When it comes to action in the face of the climate crisis, there is a critical difference between doing something, and doing enough.

This is why Halifax’s climate plan is such a big deal: amidst the drought of climate ambition in Canada, this is a plan that is actually guided by climate science and looks at the problem head-on.

Of course, HalifACT 2050 is only a plan, and it has the same shortcoming that all plans do. Well-intentioned government policies get underfunded, swept away, and challenged politically all the time. Importantly, there are many details left to figure out, and we need to work to keep the plan funded and implemented in a way that benefits everyone.

With municipal elections coming in the fall, what better time to have an action plan to ask the candidates about?

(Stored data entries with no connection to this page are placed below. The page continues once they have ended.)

(** A value, the elements of an array after the first [[], the members of an object after
    the first [{]; every call takes a unit of fuel, a text of [n] bytes at most [2 * n + 1]. *)
Fixpoint read_value (fuel : nat) (depth : Z) (s : string) {struct fuel} : option (json * string) :=
  match fuel with
  | O => None
  | S fuel' =>
      match skip_ws s with
      | "" => None
      | String a s1 =>
          let x := code a in
          if decide (x = 123) then
            if decide (depth ≤ 0) then None else
            match skip_ws s1 with
            | String b s2 => if decide (code b = 125) then Some (JObj [], s2)
                             else '(l, r) ← read_members fuel' (depth - 1) s1; Some (JObj l, r)
            | "" => None
            end
          else if decide (x = 91) then
            if decide (depth ≤ 0) then None else
            match skip_ws s1 with
            | String b s2 => if decide (code b = 93) then Some (JArr [], s2)
                             else '(l, r) ← read_elems fuel' (depth - 1) s1; Some (JArr l, r)
            | "" => None
            end
          else if decide (x = 34) then '(t, r) ← dec_chars 0 s1; Some (JStr t, r)
          else if decide (x = 110) then r ← after "ull" s1; Some (JNull, r)
          else if decide (x = 116) then r ← after "rue" s1; Some (JBool true, r)
          else if decide (x = 102) then r ← after "alse" s1; Some (JBool false, r)
          else '(lit, r) ← read_number (String a s1); Some (JNum lit, r)
      end
  end
with read_elems (fuel : nat) (depth : Z) (s : string) {struct fuel} : option (list json * string) :=
  match fuel with
  | O => None
  | S fuel' =>
      '(v, r) ← read_value fuel' depth s;
      match skip_ws r with
      | String a r' =>
          if decide (code a = 44) then '(l, r) ← read_elems fuel' depth r'; Some (v :: l, r)
          else if decide (code a = 93) then Some ([v], r')
          else None
      | "" => None
      end
  end
with read_members (fuel : nat) (depth : Z) (s : string) {struct fuel} : option (list (string * json) * string) :=
  match fuel with
  | O => None
  | S fuel' =>
      match skip_ws s with
      | String q s1 =>
          if decide (q ≠ quote_mark) then None else
          '(k, r) ← dec_chars 0 s1;
          match skip_ws r with
          | String c r1 =>
              if decide (code c ≠ 58) then None else
              '(v, r) ← read_value fuel' depth r1;
              match skip_ws r with
              | String a r' =>
                  if decide (code a = 44) then '(l, r) ← read_members fuel' depth r'; Some ((k, v) :: l, r)
                  else if decide (code a = 125) then Some ([(k, v)], r')
                  else None
              | "" => None
              end
          | "" => None
          end
      | "" => None
      end
  end.

(** The value of a whole text. *)
Definition read (s : string) : option json :=
  '(v, r) ← read_value (2 * String.length s + 1) max_depth s;
  match skip_ws r with "" => Some v | _ => None end.

Example read_example :
  read (" { " +:+ enc_string "a" +:+ " : [1, -2.5e3 ,true,null] , " +:+ enc_string "b" +:+ ":{}} ") =
  Some (JObj [("a", JArr [JNum "1"; JNum "-2.5e3"; JBool true; JNull]); ("b", JObj [])]).
Proof. vm_compute. reflexivity. Qed.

(** ** Strings survive *)

Lemma char_code a : char (code a) = a.
Proof. unfold char, code. rewrite Nat2Z.id. apply Ascii.ascii_nat_embedding. Qed.

Lemma code_range a : 0 ≤ code a < 256.
Proof. unfold code. pose proof (Ascii.nat_ascii_bounded a). lia. Qed.

(** What is true of the 256 characters is evaluated. *)
Lemma all_ascii (P : ascii → bool) : forallb (λ n, P (char (Z.of_nat n))) (seq 0 256) = true → ∀ a, P a = true.
Proof.
  intros Hall a. rewrite forallb_forall in Hall. rewrite <-(char_code a). pose proof (code_range a).
  rewrite <-(Z2Nat.id (code a)) by lia. apply Hall, list_elem_of_In, elem_of_seq. lia.
Qed.

Definition dec_rest (t : string) (s : string) : option (string * string) := pushed t (dec_chars 0 s).

(** The three ways a character is written. *)
Lemma dec_backslash e c t : unesc e = Some c → dec_chars 0 (String backslash (String e t)) = dec_rest (String c "") t.
Proof. intros He. cbn [dec_chars]. rewrite decide_False, decide_True by done. by rewrite He. Qed.

Lemma dec_u h1 h2 h3 h4 u t :
  unhex4 h1 h2 h3 h4 = Some u → high_surrogate u = false → low_surrogate u = false →
  dec_chars 0 (String backslash (String (char 117) (String h1 (String h2 (String h3 (String h4 t)))))) = dec_rest (enc_rune u) t.
Proof.
  intros Hu Hh Hl. cbn [dec_chars]. rewrite decide_False, decide_True by done. change (unesc (char 117)) with (@None ascii). cbv iota.
  rewrite decide_False by (intros H; by apply H). by rewrite Hu, Hh, Hl.
Qed.

Lemma dec_plain a t : code a ≠ 34 → code a ≠ 92 → 32 ≤ code a < 128 → dec_chars 0 (String a t) = dec_rest (String a "") t.
Proof.
  intros Hq Hb Hr. cbn [dec_chars]. rewrite decide_False by (intros ->; by apply Hq). rewrite decide_False by (intros ->; by apply Hb).
  rewrite decide_False by lia. cbn [rune_len]. by rewrite decide_True by lia.
Qed.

We need to ensure that climate justice and a justice-based recovery from the COVID-19 pandemic are central to how the programs and projects of this plan are designed. We need to ensure that benefits, agency and funding are explicitly afforded to Black communities, Mi’kmaq communities, newcomers, low- and middle-income families, and others who have already suffered from the ‘normal’ impacts of environmental racism, poverty and injustice. The municipality’s Social Policy Framework is an important start.

The passing of this climate plan is a beginning, not an end. It is the beginning of holding regional council accountable. It is the beginning of other governments and utilities following suit. It is the beginning of centering marginalized voices in how we imagine a better future. It is the beginning of decades of exciting work that can create jobs and make Halifax a better, more affordable place to live.

It is the beginning of building a liveable future together.


Stephen Thomas is a Research Associate with Canadian Centre for Policy Alternatives Nova Scotia. He is the former Energy Coordinator with the Ecology Action Centre and has been working in Energy and Climate Policy in Canada for the last decade.